At festivals and exhibitions, I looked around – is it him? I became obsessed.
Keeping your finances separate is nice
Breastfeeding with a baby has its benefits, says De Jong. “Well, the benefits, not the burdens. I’ve had a lifelong desire to have children, but I don’t see myself as a family manager. This goes on 24 hours a day and you don’t get paid for it. I think that’s the most underrated job there is I like to separate finances I work as an independent contractor and like to live on a small foot.
Sleeping alone from time to time is also wonderful, according to De Jong. Aside from the practical benefits, she likes to take a break from parenting every once in a while. “When my daughter sleeps at my boyfriend’s, I’m really free and I can do what I like without having to find a babysitter or look at the clock. Friday morning at 8:00 at a hot pilates class, a museum or a meeting with friends: I recommend it to everyone.”
Panic about the desire for children
De Jong works as a wish coach for children and lives a free life. Since the age of 36 she has been panicking about her desire to have children. “I loved thrills, adventures and celebrating freedom and until then I thought: love will come naturally. For ten years I was in love with a bad bartender, but I never met the father of my children. At festivals and at exhibitions I looked around: is it him? I became obsessed.”
I thought: either I ride my bike to the sperm bank by myself, or someone rides with me.
Visited a psychologist. “Psychological assistance for unfulfilled desire for children and relationship” was on the referral. The psychologist determined that I suffered from a fear of commitment. However free I lived, in the end I wanted what many people want: a child as the crowning glory of love.
Desire for children in addition to romance
Slowly, De Jong disconnected his desire for children from romance. “I started dating gay and registered with the sperm bank; I wanted a child in conscious co-parenting. This made me more relaxed: I no longer saw potential lovers as possible fathers because of their sperm.
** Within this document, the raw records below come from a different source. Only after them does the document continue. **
(** The guard in terms of the request version. *)
Lemma sends_headers_iff (h : Handler) :
  sends_headers h = true <-> request_version h <> "HTTP/0.9".
Proof.
  unfold sends_headers. rewrite negb_true_iff. apply String.eqb_neq.
Qed.

(** No header operation changes the request version. *)
Lemma send_response_only_sends (status_line : string) (h : Handler) :
  sends_headers (send_response_only status_line h) = sends_headers h.
Proof.
  unfold send_response_only. now destruct (sends_headers h) eqn:E.
Qed.

Lemma send_headers_sends (headers : list (string * string)) (h : Handler) :
  sends_headers (send_headers headers h) = sends_headers h.
Proof.
  unfold send_headers. revert h.
  induction headers as [|kv headers IH]; intros h; simpl;
    [reflexivity | now rewrite IH].
Qed.

Lemma send_headers_buffer (headers : list (string * string)) (h : Handler) :
  headers_buffer (send_headers headers h)
  = if sends_headers h
    then (headers_buffer h ++ header_lines headers)%list
    else headers_buffer h.
Proof.
  unfold send_headers. revert h.
  induction headers as [|kv headers IH]; intros h; simpl.
  - destruct (sends_headers h); now rewrite ?app_nil_r.
  - rewrite IH.
    change (sends_headers (send_header (fst kv) (snd kv) h)) with (sends_headers h).
    cbn [headers_buffer send_header].
    destruct (sends_headers h); [now rewrite <- app_assoc | reflexivity].
Qed.

Lemma send_headers_wfile (headers : list (string * string)) (h : Handler) :
  wfile (send_headers headers h) = wfile h.
Proof.
  unfold send_headers. revert h.
  induction headers as [|kv headers IH]; intros h; simpl;
    [reflexivity | now rewrite IH].
Qed.

Lemma send_response_only_buffer (status_line : string) (h : Handler) :
  headers_buffer (send_response_only status_line h)
  = if sends_headers h
    then (headers_buffer h ++ [(status_line ++ crlf)%string])%list
    else headers_buffer h.
Proof.
  unfold send_response_only. now destruct (sends_headers h).
Qed.

Lemma send_response_only_wfile (status_line : string) (h : Handler) :
  wfile (send_response_only status_line h) = wfile h.
Proof.
  unfold send_response_only. now destruct (sends_headers h).
Qed.

(** Under the guard the override queues [cors_lines] behind what is
    already queued and leaves the rest of the handler alone. *)
Lemma end_headers_queue (h : Handler) :
  sends_headers h = true ->
  end_headers h =
  super_end_headers
    {| request_version := request_version h;
       headers_buffer := (headers_buffer h ++ cors_lines)%list;
       wfile := wfile h;
       close_connection := close_connection h |}.
Proof.
  intros G. unfold end_headers, send_header; simpl.
  change (sends_headers
            {| request_version := request_version h;
               headers_buffer := if sends_headers h
                                 then headers_buffer h ++ [header_line "Access-Control-Allow-Origin" "*"]
                                 else headers_buffer h;
               wfile := wfile h;
               close_connection := close_connection h |})
    with (sends_headers h).
  rewrite G.
  change (sends_headers
            {| request_version := request_version h;
               headers_buffer :=
                 (headers_buffer h ++ [header_line "Access-Control-Allow-Origin" "*"])
                 ++ [header_line "Access-Control-Allow-Methods" "GET, POST, OPTIONS"];
               wfile := wfile h;
               close_connection := close_connection h |})
    with (sends_headers h).
  rewrite G, <- !app_assoc. reflexivity.
Qed.

(** For an [HTTP/0.9] request the override does nothing at all. *)
Lemma end_headers_off (h : Handler) :
  sends_headers h = false -> end_headers h = h.
Proof.
  intros G. destruct h as [v b w c].
  unfold end_headers, send_header, super_end_headers, sends_headers in *.
  simpl in *. rewrite !G. reflexivity.
Qed.
(** X11: runs agree when the fingerprinter keeps to two values.  When it
    returns two values for every function larger than the minimum size, two
    runs on the same binary and configuration, each on its own empty index
    with sufficient room and with at least one worker, can both drain their
    pools, and whatever the schedules and the numbers of workers, two runs
    that have drained end with the same entries up to order, hence with the
    same set of entries. *)
Theorem runs_agree c workers1 workers2 fs fs' idx1 idx2 :
  Forall2 same_binary fs fs' →
  Forall (λ f, GetNumberOfBranchingNodes f ≤ minimum_size c ∨ two_hashes f) fs →
  entries idx1 = [] → entries idx2 = [] →
  sufficient c fs idx1 → sufficient c fs' idx2 →
  (0 < workers1)%nat → (0 < workers2)%nat →
  (drained (exec c workers1 fs (in_turn (length fs)) (start (length fs) idx1)) = true ∧
   drained (exec c workers2 fs' (in_turn (length fs')) (start (length fs') idx2)) = true) ∧
  ∀ sched1 sched2,
    let r1 := exec c workers1 fs sched1 (start (length fs) idx1) in
    let r2 := exec c workers2 fs' sched2 (start (length fs') idx2) in
    drained r1 = true → drained r2 = true →
    entries (search_index (shared r1)) ≡ₚ entries (search_index (shared r2)) ∧
    same_entries r1 r2.
Proof.
  intros Hsame Htwo He1 He2 Hs1 Hs2 Hw1 Hw2.
  split; [split; by apply drain_from_start|].
  intros sched1 sched2 r1 r2 Hd1 Hd2.
  assert (entries (search_index (shared r1)) ≡ₚ entries (search_index (shared r2))) as H.
  { rewrite (drained_entries c fs idx1 r1), (drained_entries c fs' idx2 r2);
      try done; try apply sound_exec; try by apply ample_exec.
    by rewrite He1, He2, (same_binary_entries c fs fs'). }
  split; [done|]. intros x. by rewrite H.
Qed.
(** C2, as the code has it. After an accepted submission the cache maps the
    session identifier, the value of the cookie, to exactly the access
    token of the provider for the two hours of its lifetime. The key the
    trip aggregator looks up is the identifier prefixed with
    ["privilegeToken_"], which the handshake does not write: the lookup
    finds what it would have found before, and where that is nothing,
    [queryTripsAPI] and [queryDeviceDataHistory] fail with "privilege token
    not found in cache". *)
Theorem session_maps_to_access_token
    net settings state signature sessionID tSet tCookie w token :
  accessTokenOf (submitOutcome net settings state signature) = Some token →
  ∃ resp w',
    HandleSubmitChallenge net settings state signature sessionID tSet tCookie w
    = (Ok resp, w')
    ∧ (Value <$> SetCookie resp) = [sessionID]
    ∧ (∀ t, (t ≤ tSet + 2 * Hour)%Z →
         cacheGet sessionID t (CacheInstance w') = Some token)
    ∧ (∀ t, cacheGet ("privilegeToken_" +:+ sessionID) t (CacheInstance w')
            = cacheGet ("privilegeToken_" +:+ sessionID) t (CacheInstance w))
    ∧ (∀ t, cacheGet ("privilegeToken_" +:+ sessionID) t (CacheInstance w) = None →
         (∀ net' tokenID,
            queryTripsAPI net' tokenID settings sessionID t w'
            = (Err "privilege token not found in cache", w'))
         ∧ (∀ net' tokenID startTime endTime,
            queryDeviceDataHistory net' tokenID startTime endTime settings sessionID t w'
            = (Err "privilege token not found in cache", w'))).
Proof.
  intros Hacc. rewrite (HandleSubmitChallenge_accepted _ _ _ _ _ _ _ _ _ Hacc).
  eexists _, _. split; [done|]. simpl.
  assert (∀ t, cacheGet ("privilegeToken_" +:+ sessionID) t
                 (<[sessionID := {| Object := token; Expiration := tSet + 2 * Hour |}]>
                    (CacheInstance w))
               = cacheGet ("privilegeToken_" +:+ sessionID) t (CacheInstance w)) as Hkey.
  { intros t. apply cacheGet_insert_ne. intros Heq. by apply (privilegeTokenKey_ne sessionID). }
  split_and!.
  - done.
  - intros t Ht. by apply cacheGet_insert_live.
  - done.
  - intros t Hmiss. split; intros.
    + apply queryTripsAPI_miss. simpl. by rewrite Hkey.
    + apply queryDeviceDataHistory_miss. simpl. by rewrite Hkey.
Qed.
It was a decision aware that I wanted a child, whether or not I was in a relationship.”
When De Jong started fertility treatments in the hospital with donor help, she met her current boyfriend in North Brabant. “If I hadn’t worked so hard on myself, I would have overlooked him. He wasn’t the type to like me, but we really liked each other.”
At the sperm bank
She initially didn’t want any children, but De Jong likes her enough to build a relationship with him. “I thought: either I ride my bike alone to the sperm bank, or someone rides with me. After a while, I asked him about my inseminations. He supported my choice and one day he said to me: ‘If you get pregnant, you want me to adopt the baby in nine months.”
Since she didn’t treat him like a “potential dad”, the relationship developed well this time. After several failed inseminations, De Jong switched to IVF.
“We were a year later and I asked him if he wanted to join. I was 39 now and he said yes, he wanted a biological child with me. ‘If things go wrong between us, then we may as well get along,'” he said. he said, and that was the commitment I needed. We had a child together, even though we didn’t live together and had no intention of doing so.”
Staves with a child
De Jong injected maximum hormones, but only one egg was harvested. A small ray of hope that led to a pregnancy. “Thanks to that egg, my greatest wish has come true: to have a child.”
For now, De Jong, her boyfriend and their daughter will continue to skate. “Cohabiting in one of our cohabitation groups is not an option. I don’t rule out that we will never live together with our son, but at the moment we are all happy with our family situation”.